[Opening Information provided section]
(** * Sunbiz scraper: a shallow embedding of [main.py] and [telegram_bot.py]

    The development follows the two source files.

    - [PyStr] holds the few built-ins of Python's [str] that the code calls
      ([strip], [split], [join], [replace], [lower], [splitlines], [in],
      [startswith]) together with the character tables they consult.
    - [Re] is the fragment of Python's [re] that [PO_BOX_PATTERN] is written
      in, with a backtracking matcher and a declarative matching relation.
    - [Main] is [main.py]: the address classifier, the seen store and the
      pagination loop of [fetch_sunbiz_data].
    - [TelegramBot] is [telegram_bot.py]: [run_fetch_sync] and the worker
      loop, as a transition system whose inputs are the answers of the
      awaited calls.

    A Python [str] is a list of characters.  A character is a code point of
    the Latin-1 block (0..255, Rocq's [ascii]); the tables [isspace],
    [is_word] and [lower_char] are Python's Unicode tables restricted to
    that block. *)

From stdpp Require Import gmap strings list fin_maps relations sorting.
From Stdlib Require Import Ascii String ZArith DecimalString.

Abbreviation str := (list ascii).

(** [py "text"] is the Python literal ["text"]. *)
Definition py (s : string) : str := list_ascii_of_string s.

(* ===================================================================== *)
(** ** Built-ins of [str] *)
(* ===================================================================== *)

Module PyStr.

Definition ord (c : ascii) : N := N_of_ascii c.
Definition chr (n : N) : ascii := ascii_of_N n.

Definition LF : ascii := chr 10.
Definition CR : ascii := chr 13.
Definition SP : ascii := chr 32.

Definition between (lo hi n : N) : bool := ((lo <=? n) && (n <=? hi))%N.

(** [str.isspace] on one character; also the class [\s] of [re]. *)
Definition isspace (c : ascii) : bool :=
  let n := ord c in
  between 9 13 n || between 28 32 n || (n =? 133)%N || (n =? 160)%N.

(** The line boundaries of [str.splitlines]. *)
Definition is_line_boundary (c : ascii) : bool :=
  let n := ord c in
  between 10 13 n || between 28 30 n || (n =? 133)%N.

(** Alphanumeric or underscore: the word characters of [\b] and [\w]. *)
Definition is_word (c : ascii) : bool :=
  let n := ord c in
  between 48 57 n || between 65 90 n || (n =? 95)%N || between 97 122 n
  || (n =? 170)%N || (n =? 178)%N || (n =? 179)%N || (n =? 181)%N
  || (n =? 185)%N || (n =? 186)%N || between 188 190 n
  || between 192 214 n || between 216 246 n || between 248 255 n.

(** [str.lower] on one character. *)
Definition lower_char (c : ascii) : ascii :=
  let n := ord c in
  if between 65 90 n || between 192 214 n || between 216 222 n
  then chr (n + 32) else c.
[Closing Information provided section]
Problem to work on >>
Retype the material above, line by line, exactly.

Output for this task >>
(** * Sunbiz scraper: a shallow embedding of [main.py] and [telegram_bot.py]

    The development follows the two source files.

    - [PyStr] holds the few built-ins of Python's [str] that the code calls
      ([strip], [split], [join], [replace], [lower], [splitlines], [in],
      [startswith]) together with the character tables they consult.
    - [Re] is the fragment of Python's [re] that [PO_BOX_PATTERN] is written
      in, with a backtracking matcher and a declarative matching relation.
    - [Main] is [main.py]: the address classifier, the seen store and the
      pagination loop of [fetch_sunbiz_data].
    - [TelegramBot] is [telegram_bot.py]: [run_fetch_sync] and the worker
      loop, as a transition system whose inputs are the answers of the
      awaited calls.

    A Python [str] is a list of characters.  A character is a code point of
    the Latin-1 block (0..255, Rocq's [ascii]); the tables [isspace],
    [is_word] and [lower_char] are Python's Unicode tables restricted to
    that block. *)

From stdpp Require Import gmap strings list fin_maps relations sorting.
From Stdlib Require Import Ascii String ZArith DecimalString.

Abbreviation str := (list ascii).

(** [py "text"] is the Python literal ["text"]. *)
Definition py (s : string) : str := list_ascii_of_string s.

(* ===================================================================== *)
(** ** Built-ins of [str] *)
(* ===================================================================== *)

Module PyStr.

Definition ord (c : ascii) : N := N_of_ascii c.
Definition chr (n : N) : ascii := ascii_of_N n.

Definition LF : ascii := chr 10.
Definition CR : ascii := chr 13.
Definition SP : ascii := chr 32.

Definition between (lo hi n : N) : bool := ((lo <=? n) && (n <=? hi))%N.

(** [str.isspace] on one character; also the class [\s] of [re]. *)
Definition isspace (c : ascii) : bool :=
  let n := ord c in
  between 9 13 n || between 28 32 n || (n =? 133)%N || (n =? 160)%N.

(** The line boundaries of [str.splitlines]. *)
Definition is_line_boundary (c : ascii) : bool :=
  let n := ord c in
  between 10 13 n || between 28 30 n || (n =? 133)%N.

(** Alphanumeric or underscore: the word characters of [\b] and [\w]. *)
Definition is_word (c : ascii) : bool :=
  let n := ord c in
  between 48 57 n || between 65 90 n || (n =? 95)%N || between 97 122 n
  || (n =? 170)%N || (n =? 178)%N || (n =? 179)%N || (n =? 181)%N
  || (n =? 185)%N || (n =? 186)%N || between 188 190 n
  || between 192 214 n || between 216 246 n || between 248 255 n.

(** [str.lower] on one character. *)
Definition lower_char (c : ascii) : ascii :=
  let n := ord c in
  if between 65 90 n || between 192 214 n || between 216 222 n
  then chr (n + 32) else c.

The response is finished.